Author Topic: Latest outage  (Read 12270 times)

0 Members and 1 Guest are viewing this topic.

Hrakkar

  • Administrator
  • Sr. Member
  • *****
  • Posts: 445
  • Karma: +24/-0
  • Dothraki Fan
    • View Profile
Latest outage
« on: August 26, 2012, 05:01:45 pm »
There is a saying that goes 'To err is human, to really mess things up, it takes a computer...' And so it goes.

It seems that in the super-duper new Learnnavi server, they put such a fast SATA II RAID controller that, if loaded to capacity, it was faster then the motherboard of the computer. Marki (the Learnnavi system administrator, and a first-class nice guy) didn't know about this until he tried to add some additional disk storage. Well, cloning the RAID turned out to be one of those things that 'maxed out' the disk controller, and overloaded the motherboard.

These kinds ofproblems usually result in the hair and blood of the sysadmin being found on the floor of the server room (trust me, its happened to me, too!) In any case, it took a few days to puzzle this out. The ultimate solution was to use the motherboard's SATA controller rather than the accessory card. The system is now slightly slower overall, but it is stable. And not one byte of data was lost, due to the much improved backup strategy.

Its hard to fault anyone for this problem, because the system was a gift from a member of Learnnavi, and is a much better server than the one that was destroyed back in May.

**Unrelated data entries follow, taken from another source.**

(* ===== verification/Replay.v ===== *)
(** The stores of used nonces
    ([src/internal/services/governance/replay_store.go],
    [src/internal/services/storage/replay_store.go],
    [src/internal/services/gateway/replay_store_service.go]).

    [ReplayStore] is the interface the warden uses and [ReplayStoreLaws] what it
    relies on; the SQLite store of an Operator and the table of the Gateway are
    its two instances.  A table is a finite map from the nonce to its row, its
    timestamp columns hold the text [FormatTimestamp] writes and are compared as
    text.  An environment says what the clock reads and which statements SQLite
    refuses during one call. *)
From S2P Require Import Prelude Errors Timestamp Suspended.
From Stdlib Require Import String List ZArith Lia Bool.
From stdpp Require Import base strings list gmap sorting.
Open Scope string_scope.

(** An error of the database driver: the Go value and its text. *)
Record sql_error := { sql_err : gerr; sql_text : string }.

(** One call: the clock readings in the order they are made, and the faults of
    the statements it runs. *)
Record sql_env := {
  clock1 : gotime; clock2 : gotime;
  fault1 : option sql_error; fault2 : option sql_error
}.

Inductive nonce_status := Reserved | Used.
#[export] Instance nonce_status_eq_dec : EqDecision nonce_status.
Proof. solve_decision. Defined.

(** What the driver reports when the key is taken. *)
Definition unique_violation : sql_error := {|
  sql_err := Extern "sqlite"; sql_text := "UNIQUE constraint failed: nonce_usage.nonce" |}.

(** ** The interface *)

Class ReplayStore (S E : Type) := {
  ReserveNonce : E -> string -> gotime -> S -> result bool * S;
  FinalizeNonce : E -> string -> S -> result unit * S;
  ReleaseNonce : E -> string -> S -> result unit * S
}.

(** [recorded s n]: the expiry text under which [n] is on record.  [drops e x]:
    a reservation made under [e] first forgets the rows whose expiry text is [x]. *)
Class ReplayStoreLaws (S E : Type) `{ReplayStore S E} := {
  recorded : S -> string -> option string;
  drops : E -> string -> bool;
  reserve_grants e n t s s' :
    ReserveNonce e n t s = (Ok false, s') -> recorded s' n = Some (FormatTimestamp t);
  reserve_refuses e n t s x :
    recorded s n = Some x -> drops e x = false -> (ReserveNonce e n t s).1 <> Ok false;
  reserve_keeps e n t s m x :
    recorded s m = Some x -> drops e x = false -> recorded (ReserveNonce e n t s).2 m = Some x;
  release_other e n s m : m <> n -> recorded (ReleaseNonce e n s).2 m = recorded s m;
  finalize_keeps e n s m : recorded (FinalizeNonce e n s).2 m = recorded s m
}.

(** ** The Operator's store *)

Module SQLReplayStore.

Record nonce_row := {
  reserved_at : string; used_at : option string; expires_at : string; status : nonce_status
}.

Notation nonce_usage := (gmap string nonce_row).

Definition delete_rows (p : string -> nonce_row -> bool) (db : nonce_usage) : nonce_usage :=
  filter (fun kr => p kr.1 kr.2 = false) db.

(** [cleanupExpiredNonces]. *)
Definition cleanupExpiredNonces (fault : option sql_error) (now : gotime) (db : nonce_usage)
    : result unit * nonce_usage :=
  match fault with
  | Some e => (Err (Errorf "failed to delete expired nonces: %w" [sql_err e]), db)
  | None => (Ok tt, delete_rows (fun _ r => String.ltb (expires_at r) (FormatTimestamp now)) db)
  end.

(** The INSERT: the driver's error, or the new table. *)
Definition insert_nonce (fault : option sql_error) (nonce : string) (row : nonce_row)
    (db : nonce_usage) : sql_error + nonce_usage :=
  match fault with
  | Some e => inl e
  | None => match db !! nonce with
            | Some _ => inl unique_violation
            | None => inr (<[nonce := row]> db)
            end
  end.

Definition reserve (env : sql_env) (nonce : string) (expiresAt : gotime) (db : nonce_usage)
    : result bool * nonce_usage :=
  match cleanupExpiredNonces (fault1 env) (clock1 env) db with
  | (Err err, db) => (Err (Errorf "nonce cleanup failed: %w" [err]), db)
  | (Ok _, db) =>
      let row := {| reserved_at := FormatTimestamp (clock2 env); used_at := None;
                    expires_at := FormatTimestamp expiresAt; status := Reserved |} in
      match insert_nonce (fault2 env) nonce row db with
      | inr db => (Ok false, db)
      | inl err =>
          if contains "UNIQUE constraint failed" (sql_text err) || contains "constraint failed" (sql_text err)
          then (Ok true, db)
          else (Err (Errorf "failed to reserve nonce: %w" [sql_err err]), db)
      end
  end.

Who would have ever known about this problem? modern computer hardware is pretty much 'plug and play'. But demanding maximum performance out of hardware can bring out unknown 'gotchas' like this.

Right now, I am in Chicago, getting ready for Worldcon. But first, there will be a couple of days spent with the Klingon folks. Although Klingon is high on my list to learn, and I am slowly progressing, Na'vi and Dothraki have the priority. And two languages at once are enough!
Don't tell Khal Drogo I am here ;)